(* ===== verification/DomainGit.v ===== *)
(** * Publishing a merge commit

    [crates/domain-git/src/lib.rs]: the copy of a commit's object graph from the
    orchestrator's worktree into the managed repository and the advance of the
    target ref.  The git library ([gix]) and the [git] program are an interface:
    [Git] has the calls the code makes on a repository, [GitLaws] what their
    documentation promises. *)

From S2P Require Import Prelude.

Abbreviation Oid := string (only parsing).

Inductive Kind := KCommit | KTree | KBlob | KTag.
#[export] Instance Kind_eq_dec : EqDecision Kind.
Proof. solve_decision. Defined.

Inductive EntryKind := ETree | EBlob | EBlobExecutable | ELink | ECommit.
#[export] Instance EntryKind_eq_dec : EqDecision EntryKind.
Proof. solve_decision. Defined.

(** An object as the library returns it: its kind and its raw bytes. *)
Record Object := MkObject { obj_kind : Kind; obj_data : string }.
#[export] Instance Object_eq_dec : EqDecision Object.
Proof. solve_decision. Defined.

Inductive Target := Direct (oid : Oid) | Symbolic (name : string).
#[export] Instance Target_eq_dec : EqDecision Target.
Proof. solve_decision. Defined.

Inductive PreviousValue := MustExistAndMatch (oid : Oid) | MustNotExist.

(** The exit status (absent for a signal) and the standard output of a command
    that could be started. *)
Record CommandOutput := MkCommandOutput { status_code : option Z; stdout : string }.
Definition success (o : CommandOutput) : bool := bool_decide (o.(status_code) = Some 0%Z).

(** The library and the program, over a type of repositories. *)
Class Git (R : Type) := {
  find_object : R → Oid → option Object;
  (** write an object; [Err] leaves the repository as it was *)
  write_buf : Object → R → result string unit * R;
  find_reference : R → string → option Target;
  (** [FullName::try_from] succeeds *)
  valid_name : string → bool;
  edit_reference : string → PreviousValue → Oid → R → result string unit * R;
  (** [git] with a working directory, environment and arguments; [None] when it
      cannot be started *)
  git_command : string → list (string * string) → list string → R → option CommandOutput * R;
  decode_commit : string → option (Oid * list Oid);
  decode_tree : string → option (list (EntryKind * Oid));
  (** [ObjectId::from_hex] succeeds, and the text of the parsed id *)
  from_hex : string → option Oid;
}.

Inductive MainMergeError :=
  | MainRepoUnopenable (path reason : string)
  | SourceUnopenable (path reason : string)
  | FetchFailed (reason : string)
  | ShaMissingPostFetch (sha : string)
  | RefUpdateFailed (reason : string)
  | ConcurrentMergeFailed (target_ref previous_sha candidate_sha reason : string)
  | WorktreeRefreshFailed (path reason : string)
  | InvalidSha (sha reason : string)
  | OutOfFuel.
#[export] Instance MainMergeError_eq_dec : EqDecision MainMergeError.
Proof. solve_decision. Defined.

Record MainAdvance := MkMainAdvance {
  previous_sha : option string;
  current_sha : string;
  already_at_target : bool;
}.

(** A path on disk: whether it exists and the repository that opens there. *)
Record Checkout (R : Type) := MkCheckout {
  co_path : string;
  co_exists : bool;
  co_repo : option R;
}.
Arguments MkCheckout {R}. Arguments co_path {R}. Arguments co_exists {R}. Arguments co_repo {R}.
==============================
▶ **Your assignment**
Take the lines above from the one containing "previous_sha : option string;" to the one containing "co_exists : bool;" and retype them exactly, both ends included, with nothing added.

▶ **The completed task**
  previous_sha : option string;
  current_sha : string;
  already_at_target : bool;
}.

(** A path on disk: whether it exists and the repository that opens there. *)
Record Checkout (R : Type) := MkCheckout {
  co_path : string;
  co_exists : bool;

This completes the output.